Saved data entries:
- - - - -

Lemma decode_sound fuel :
  (forall d o d', buf d = [] -> parseValueInterface fuel d = Ret o d' -> sound_value d o d') /\
  (forall dict lk d m d', buf d = [] -> keys_below lk dict ->
     parseDictInterface fuel dict lk d = Ret m d' -> sound_dict lk dict d m d') /\
  (forall acc d l d', buf d = [] ->
     parseListInterface fuel acc d = Ret l d' -> sound_list acc d l d').
Proof.
  induction fuel as [|fuel (IHv & IHd & IHl)]; [done|].
  split_and!; [by apply sound_step| |].
  - intros dict lk d m d' Hb Hk H. cbn [parseDictInterface] in H.
    rewrite bind_Ret in H. destruct H as (? & ? & [= <- <-] & H).
    rewrite bind_Ret in H. destruct H as (keyi & d1 & H1 & H).
    apply IHv in H1; [|done]. destruct keyi as [key|].
    2: { inversion H; subst. exists [], []. split_and!; try done; [by rewrite app_nil_r|].
         destruct lk; done. }
    destruct H1 as (kenc & Hkenc & Hc1 & Hkd).
    destruct key as [| | | |key| | | | | | | | | | |]; try done.
    destruct (match lk with Some _ => _ | None => _ end) eqn:Hlt; [done|].
    rewrite bind_Ret in H. destruct H as (? & ? & [= <- <-] & H).
    rewrite bind_Ret in H. destruct H as (valuei & d2 & H2 & H).
    apply IHv in H2; [|by eapply consumed_buf]. destruct valuei as [v|]; [|done].
    destruct H2 as (venc & Hvenc & Hc2 & Hvd).
    destruct (keys_below_step lk dict key (VIface (Some v)) Hk Hlt) as [Hset Hk'].
    rewrite Hset in H. apply IHd in H as (new & body & -> & Henc & Hc3 & Hs & Hall);
      [|by eapply consumed_buf|done].
    destruct (consumed_limits _ _ _ Hc1) as [Hl1 Hr1], (consumed_limits _ _ _ Hc2) as [Hl2 Hr2].
    rewrite Hl2, Hl1, Hr2, Hr1 in Hall. rewrite Hl1, Hr1 in Hvd.
    inversion Hkenc; subst kenc.
    exists ((key, VIface (Some v)) :: new), ((reflectString key ++ venc) ++ body). split_and!.
    + by rewrite <- app_assoc.
    + change (encode_entries ie ((key, VIface (Some v)) :: new)) with
        (enc_app (encodeMapEntry (key, reflectValue ie v)) (encode_entries ie new)).
      unfold encodeMapEntry. simpl. by rewrite Hvenc, Henc.
    + rewrite <- !app_assoc. eauto using consumed_app.
    + cbn [map fst]. rewrite sorted_from_cons, Hs, andb_true_r. destruct lk; [|done].
      by rewrite Hlt.
    + cbn [forallb]. rewrite Hall, andb_true_r. unfold decodable_entry. simpl in *.
      by rewrite Hkd, Hvd.
  - intros acc d l d' Hb H. cbn [parseListInterface] in H.
    rewrite bind_Ret in H. destruct H as (valuei & d1 & H1 & H).
    apply IHv in H1; [|done]. destruct valuei as [v|].
    2: { inversion H; subst. exists [], []. split_and!; try done. by rewrite app_nil_r. }
    destruct H1 as (venc & Hvenc & Hc1 & Hvd).
    apply IHl in H as (new & body & -> & Henc & Hc3 & Hall); [|by eapply consumed_buf].
    destruct (consumed_limits _ _ _ Hc1) as [Hl1 Hr1]. rewrite Hl1, Hr1 in Hall.
    exists (VIface (Some v) :: new), (venc ++ body). split_and!.
    + by rewrite <- app_assoc.
    + simpl. by rewrite Hvenc, Henc.
    + rewrite <- app_assoc. eauto using consumed_app.
    + cbn [forallb]. by rewrite Hall, andb_true_r.
Qed.
End Sound.

(** ** Decoding is complete: the encoding of a decodable value decodes to it *)

Section Complete.
Variable ie : Value -> bool.

(** The state after [enc], with [rest] left. *)
Definition past (enc rest : bytes) (d : Decoder) : Decoder :=
  at_ rest (Offset d + Z.of_nat (length enc)) [] d.

Lemma past_app e1 e2 rest rest' d : past e2 rest' (past e1 rest d) = past (e1 ++ e2) rest' d.
Proof. unfold past, at_. cbn. by rewrite length_app, Nat2Z.inj_add, Z.add_assoc. Qed.

Lemma past_cons b e rest rest' d : past (b :: e) rest d = past e rest (past [b] rest' d).
Proof. by rewrite past_app. Qed.

Lemma at_past d0 enc rest d off :
  off = Offset d + Z.of_nat (length enc) -> (exists e r' b, d0 = set_buf b (past e r' d)) ->
  at_ rest off [] d0 = past enc rest d.
Proof. by intros -> (? & ? & ? & ->). Qed.

Lemma container_past {A} off (m : D A) d a enc rest :
  0 < room d ->
  m (set_depth (depth d + 1) d) = Ret a (past enc rest (set_depth (depth d + 1) d)) ->
  defer leaveContainer (enterContainer off;; m) d = Ret a (past enc rest d).
Proof.
  intros Hroom Hm. apply container_Ret. split; [done|]. eexists. split; [done|].
  unfold past, at_, leaveContainer, set_depth, set_buf, set_Offset, set_r. cbn. f_equal. lia.
Qed.

Lemma decodable_enc lim n v enc :
  decodable lim n v = true -> reflectValue ie v = EncOk enc ->
  match v with
  | VInt z => enc = bs "i" ++ format_int z ++ bs "e" /\ v = int_value z
  | VPtr (VBigInt z) => enc = bs "i" ++ format_int z ++ bs "e" /\ v = int_value z
  | VString s => enc = reflectString s /\ Z.of_nat (length s) <= lim
  | VSlice (Some l) => exists body, enc = bs "l" ++ body ++ bs "e" /\ 0 < n /\
      enc_concat (map (reflectValue ie) l) = EncOk body /\
      forallb (decodable_elem lim (n - 1)) l = true
  | VMap (Some m) => exists body, enc = bs "d" ++ body ++ bs "e" /\ 0 < n /\
      encode_entries ie m = EncOk body /\ sorted_from None (map fst m) = true /\
      forallb (decodable_entry lim (n - 1)) m = true
  | _ => False
  end.
Proof.
  intros Hd He. destruct v; try done.
  - simpl in Hd. assert (VInt n0 = int_value n0) as Hv by (unfold int_value; by rewrite Hd).
    rewrite Hv, reflectValue_int_value in He. split; [by inversion He|done].
  - simpl in He. inversion He; subst. split; [done|]. by apply Z.leb_le in Hd.
  - destruct l as [l|]; [|done]. rewrite decodable_slice in Hd.
    apply andb_true_iff in Hd as [Hn%Z.ltb_lt Hall]. cbn [reflectValue] in He.
    apply enc_wrap_ok in He as (body & Hb & ->). eauto 10.
  - destruct m as [m|]; [|done]. rewrite decodable_map in Hd.
    apply andb_true_iff in Hd as [[Hn%Z.ltb_lt Hs]%andb_true_iff Hall].
    rewrite reflectValue_sorted_map in He by done.
    apply enc_wrap_ok in He as (body & Hb & ->). eauto 10.
  - destruct v; try done. simpl in Hd. apply negb_true_iff in Hd.
    assert (VPtr (VBigInt n0) = int_value n0) as Hv by (unfold int_value; by rewrite Hd).
    rewrite Hv, reflectValue_int_value in He. split; [by inversion He|done].
Qed.

Lemma decodable_enc_nonempty lim n v enc :
  decodable lim n v = true -> reflectValue ie v = EncOk enc -> (1 <= length enc)%nat.
Proof.
  intros Hd He. pose proof (decodable_enc _ _ _ _ Hd He) as H.
  destruct v as [| | | |s| |[l|]| |[m|]| | | |[]| | |]; try done.
  - destruct H as [-> _]. simpl. lia.
  - destruct H as [-> _]. destruct (reflectString_head s) as (c & t & -> & _). simpl. lia.
  - destruct H as (body & -> & _). simpl. lia.
  - destruct H as (body & -> & _). simpl. lia.
  - destruct H as [-> _]. simpl. lia.
Qed.

(** The first byte of an encoding selects the branch of [parseValueInterface]. *)
Lemma parse_first fuel d b rest :
  buf d = [] -> r d = b :: rest ->
  parseValueInterface (S fuel) d =
  let d1 := past [b] rest d in
  (if decide (b = "e"%byte) then mret None
   else if decide (b = "d"%byte) then
     defer leaveContainer
       (enterContainer (Offset d1 - 1);;
        dict ← parseDictInterface fuel [] None; mret (Some (VMap (Some dict))))
   else if decide (b = "l"%byte) then
     defer leaveContainer
       (enterContainer (Offset d1 - 1);;
        list ← parseListInterface fuel []; mret (Some (VSlice (Some list))))
   else if decide (b = "i"%byte) then v ← parseIntInterface; mret (Some v)
   else if is_digit b then
     buf_Write [b];; s ← parseStringInterface; mret (Some (VString s))
   else throwSyntaxError (Offset d1 - 1) (WUnknownValueType b)) d1.
Proof.
  intros Hb Hr. cbn [parseValueInterface].
  unfold mbind at 1, go_bind at 1. unfold r_ReadByte. rewrite Hr.
  erewrite bind_step by done. erewrite bind_step by done.
  assert (set_Offset (Offset (set_r rest d) + 1) (set_r rest d) = past [b] rest d) as ->; [|done].
  destruct d; simpl in *; by subst.
Qed.

Lemma digit_branch b : is_digit b = true ->
  b <> "e"%byte /\ b <> "d"%byte /\ b <> "l"%byte /\ b <> "i"%byte.
Proof. intros H. split_and!; intros ->; done. Qed.

Definition complete_value fuel : Prop := forall v d enc rest,
  buf d = [] -> getMaxStrLen d <= max_int 64 ->
  decodable (getMaxStrLen d) (room d) v = true -> reflectValue ie v = EncOk enc ->
  r d = enc ++ rest -> (2 * length enc + 1 <= fuel)%nat ->
  parseValueInterface fuel d = Ret (Some v) (past enc rest d).

Definition complete_dict fuel : Prop := forall new lk dict d body rest,
  buf d = [] -> getMaxStrLen d <= max_int 64 -> keys_below lk dict ->
  sorted_from lk (map fst new) = true ->
  forallb (decodable_entry (getMaxStrLen d) (room d)) new = true ->
  encode_entries ie new = EncOk body -> r d = body ++ bs "e" ++ rest ->
  (2 * length body + 2 < fuel)%nat ->
  parseDictInterface fuel dict lk d = Ret (dict ++ new) (past (body ++ bs "e") rest d).

Definition complete_list fuel : Prop := forall new acc d body rest,
  buf d = [] -> getMaxStrLen d <= max_int 64 ->
  forallb (decodable_elem (getMaxStrLen d) (room d)) new = true ->
  enc_concat (map (reflectValue ie) new) = EncOk body -> r d = body ++ bs "e" ++ rest ->
  (2 * length body + 2 < fuel)%nat ->
  parseListInterface fuel acc d = Ret (acc ++ new) (past (body ++ bs "e") rest d).

Lemma parse_end fuel d rest :
  buf d = [] -> r d = bs "e" ++ rest -> (0 < fuel)%nat ->
  parseValueInterface fuel d = Ret None (past (bs "e") rest d).
Proof. intros Hb Hr Hf. destruct fuel; [lia|]. by rewrite (parse_first _ _ "e"%byte rest). Qed.

Lemma complete_value_step fuel :
  complete_dict fuel -> complete_list fuel -> complete_value (S fuel).
Proof.
  intros IHd IHl v d enc rest Hb Hmax Hd He Hr Hf.
  pose proof (decodable_enc _ _ _ _ Hd He) as H.
  destruct v as [|z| | |s| |[l|]| |[m|]| | | |v| | |]; try done.
  - destruct H as [-> Hv]. rewrite (parse_first _ _ "i"%byte (format_int z ++ bs "e" ++ rest))
      by (try done; rewrite Hr, <- !app_assoc; done).
    simpl. erewrite bind_step by (by apply (parseIntInterface_ok _ z rest)).
    rewrite <- Hv. unfold mret, go_ret. f_equal. apply at_past; [|by eexists _, _, _].
    simpl. rewrite ?length_app. simpl. lia.
  - destruct H as [-> Hl]. destruct (reflectString_head s) as (c & t & Hs & Hc).
    rewrite Hs in *. destruct (digit_branch c Hc) as (H1 & H2 & H3 & H4).
    rewrite (parse_first _ _ c (t ++ rest)) by (try done; by rewrite Hr).
    cbv zeta. rewrite !decide_False, Hc by done.
    erewrite bind_step by done.
    erewrite bind_step by (eapply (parseStringInterface_ok c t _ s rest); try done; simpl;
      change (getMaxStrLen (set_buf _ (past _ _ d))) with (getMaxStrLen d); lia).
    unfold mret, go_ret. f_equal. apply at_past; [simpl; lia|by eexists _, _, _].
  - destruct H as (body & -> & Hroom & Hbody & Hall).
    rewrite (parse_first _ _ "l"%byte (body ++ bs "e" ++ rest))
      by (try done; rewrite Hr, <- !app_assoc; done).
    simpl. rewrite (past_cons "l"%byte _ rest (body ++ bs "e" ++ rest)). apply container_past; [done|].
    erewrite bind_step; [reflexivity|]. simpl in Hf. rewrite length_app in Hf. simpl in Hf.
    apply (IHl l []); try done; [by rewrite room_container|lia].
  - destruct H as (body & -> & Hroom & Hbody & Hs & Hall).
    rewrite (parse_first _ _ "d"%byte (body ++ bs "e" ++ rest))
      by (try done; rewrite Hr, <- !app_assoc; done).
    simpl. rewrite (past_cons "d"%byte _ rest (body ++ bs "e" ++ rest)). apply container_past; [done|].
    erewrite bind_step; [reflexivity|]. simpl in Hf. rewrite length_app in Hf. simpl in Hf.
    apply (IHd m None []); try done; [by rewrite room_container|lia].
  - destruct v as [| | |z| | | | | | | | | | | |]; try done.
    destruct H as [-> Hv]. rewrite (parse_first _ _ "i"%byte (format_int z ++ bs "e" ++ rest))
      by (try done; rewrite Hr, <- !app_assoc; done).
    simpl. erewrite bind_step by (by apply (parseIntInterface_ok _ z rest)).
    rewrite <- Hv. unfold mret, go_ret. f_equal. apply at_past; [|by eexists _, _, _].
    simpl. rewrite ?length_app. simpl. lia.
Qed.

Lemma complete_list_step fuel :
  complete_value fuel -> complete_list fuel -> complete_list (S fuel).
Proof.
  intros IHv IHl new acc d body rest Hb Hmax Hall Hbody Hr Hf.
  cbn [parseListInterface]. destruct new as [|x new].
  { simpl in Hbody. inversion Hbody; subst. simpl in Hf, Hr.
    erewrite bind_step by (apply (parse_end _ _ rest); (done || lia)).
    by rewrite app_nil_r. }
  cbn [forallb map] in Hall, Hbody. apply andb_true_iff in Hall as [Hx Hall].
  destruct x as [| | | | | | | | | | |[v|]| | | |]; try done.
  rewrite enc_concat_cons in Hbody. apply enc_app_ok in Hbody as (venc & body' & Hv & Hbody & ->).
  simpl in Hx, Hv. pose proof (decodable_enc_nonempty _ _ _ _ Hx Hv).
  rewrite length_app in Hf. rewrite <- app_assoc in Hr.
  erewrite bind_step by (eapply (IHv v d venc); (done || lia)). cbv beta iota.
  rewrite (IHl new _ _ body' rest) by (done || lia).
  rewrite past_app, <- !app_assoc. done.
Qed.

- - - - -

#### Directions for this task
Write out word for word only the lines from the start of the entries down to the line with "destruct H2 as", please, including both ends.

#### Result
Lemma decode_sound fuel :
  (forall d o d', buf d = [] -> parseValueInterface fuel d = Ret o d' -> sound_value d o d') /\
  (forall dict lk d m d', buf d = [] -> keys_below lk dict ->
     parseDictInterface fuel dict lk d = Ret m d' -> sound_dict lk dict d m d') /\
  (forall acc d l d', buf d = [] ->
     parseListInterface fuel acc d = Ret l d' -> sound_list acc d l d').
Proof.
  induction fuel as [|fuel (IHv & IHd & IHl)]; [done|].
  split_and!; [by apply sound_step| |].
  - intros dict lk d m d' Hb Hk H. cbn [parseDictInterface] in H.
    rewrite bind_Ret in H. destruct H as (? & ? & [= <- <-] & H).
    rewrite bind_Ret in H. destruct H as (keyi & d1 & H1 & H).
    apply IHv in H1; [|done]. destruct keyi as [key|].
    2: { inversion H; subst. exists [], []. split_and!; try done; [by rewrite app_nil_r|].
         destruct lk; done. }
    destruct H1 as (kenc & Hkenc & Hc1 & Hkd).
    destruct key as [| | | |key| | | | | | | | | | |]; try done.
    destruct (match lk with Some _ => _ | None => _ end) eqn:Hlt; [done|].
    rewrite bind_Ret in H. destruct H as (? & ? & [= <- <-] & H).
    rewrite bind_Ret in H. destruct H as (valuei & d2 & H2 & H).
    apply IHv in H2; [|by eapply consumed_buf]. destruct valuei as [v|]; [|done].
    destruct H2 as (venc & Hvenc & Hc2 & Hvd).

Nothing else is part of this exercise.